With modern electronic ignition systems of the explosive charge of projectiles or rockets, this is Ignition criterion mostly no longer from the intensity of the received signal, but from its frequency curve derived. By backmixing with the current transmission frequency, a useful signal is obtained, its Frequency /) v for all Doppler methods of the current one Approach speed between the detonator and the target is proportional and with FM radar method that Distance between the detonator and the target (ground).

The required frequency measuring device must be capable

a) Determine the current useful frequency in a short time and quickly follow changes in frequency.

b) to be able to process a large frequency ratio fsmaJfsmm,

c) Detect signal cancellations caused by interference phenomena without delay and

d) Avoid incorrect measurements if the useful signal / interference signal ratio is poor.

Since narrow-band processes are only limited in this regard due to their inertia (search and tracking devices) are usable, there is usually only one broadband - especially from an economic point of view working circuit arrangement in question. To control the actual frequency discriminator (e.g. frequency counting circuit, frequency or phase comparison circuit) the Nutisignal must be in a signal processing arrangement converted into a suitable digital signal.

In the known circuit arrangements used for this Zv / eC , this is done by comparing the instantaneous values of the useful signal with predetermined reference voltages, e.g. B. with the help of Schmitt triggers or voltage comparators.

From DE-OS 21 13 236 such circuit arrangements are known in which an amplifier is operated with negative feedback to determine the reduction in the inclination polarity of an input signal. Occurring higher-frequency disturbing oscillations often cause multiple evaluations of changes in the inclination polarity of an input signal, i.e. simulate a higher useful frequency, especially when the voltage values of the input signal are in the vicinity of the switch-on level V 1 or switch-off level V 2 of the circuit.

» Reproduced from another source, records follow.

(** ** The copyright line and the clock *)

Lemma length_append (a b : string) :
  String.length (a ++ b) = String.length a + String.length b.
Proof. induction a as [|c a IH]; simpl; [|rewrite IH]; reflexivity. Qed.

Lemma append_inv_tail (x y tail : string) : x ++ tail = y ++ tail -> x = y.
Proof.
  revert y. induction x as [|a x IH]; intros [|b y] H.
  - reflexivity.
  - exfalso. apply (f_equal String.length) in H.
    simpl in H. rewrite length_append in H. lia.
  - exfalso. apply (f_equal String.length) in H.
    simpl in H. rewrite length_append in H. lia.
  - simpl in H. injection H as Hab Hrest. subst b.
    rewrite (IH y Hrest). reflexivity.
Qed.

(** Printing an integer in decimal loses nothing. *)
Lemma number_toString_inj (a b : Z) :
  JS.number_toString a = JS.number_toString b -> a = b.
Proof.
  unfold JS.number_toString. intros H.
  apply (f_equal NilEmpty.int_of_string) in H.
  rewrite !NilEmpty.isi in H. injection H as H.
  apply (f_equal Z.of_int) in H. rewrite !DecimalZ.of_to in H. exact H.
Qed.

Lemma copyright_ts_inj rt1 rt2 :
  Site.copyright (Site.footer (Site.themeConfig (ConfigTs.config rt1)))
  = Site.copyright (Site.footer (Site.themeConfig (ConfigTs.config rt2))) ->
  Site.fullYear rt1 = Site.fullYear rt2.
Proof.
  cbn [ConfigTs.config Site.copyright Site.footer Site.themeConfig].
  intros H. apply number_toString_inj.
  apply (append_inv_tail _ _ " Syntropysoft. Built with Docusaurus.").
  cbn [append] in H. repeat (injection H as H). exact H.
Qed.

The Schmitt trigger mentioned in it also has Tietze-Cchenk, as in "Semiconductor Circuit Technology". 1971 edition, pages 415 and 416 known the disadvantage that its circuit hysteresis reduces the feedback In the .Schmitt trigger influenced in such a way that when a necessary. Reduction of the switching hysteresis reduces the feedback will deteriorate in the Schmitt trigger, which then has the consequence that it no longer works bistable.

These circuits disadvantageously require a large spacing in order to function properly between the useful signal and the interference signal, so that the higher-frequency noise components superimposed on the useful signal cannot simulate a higher usable frequency.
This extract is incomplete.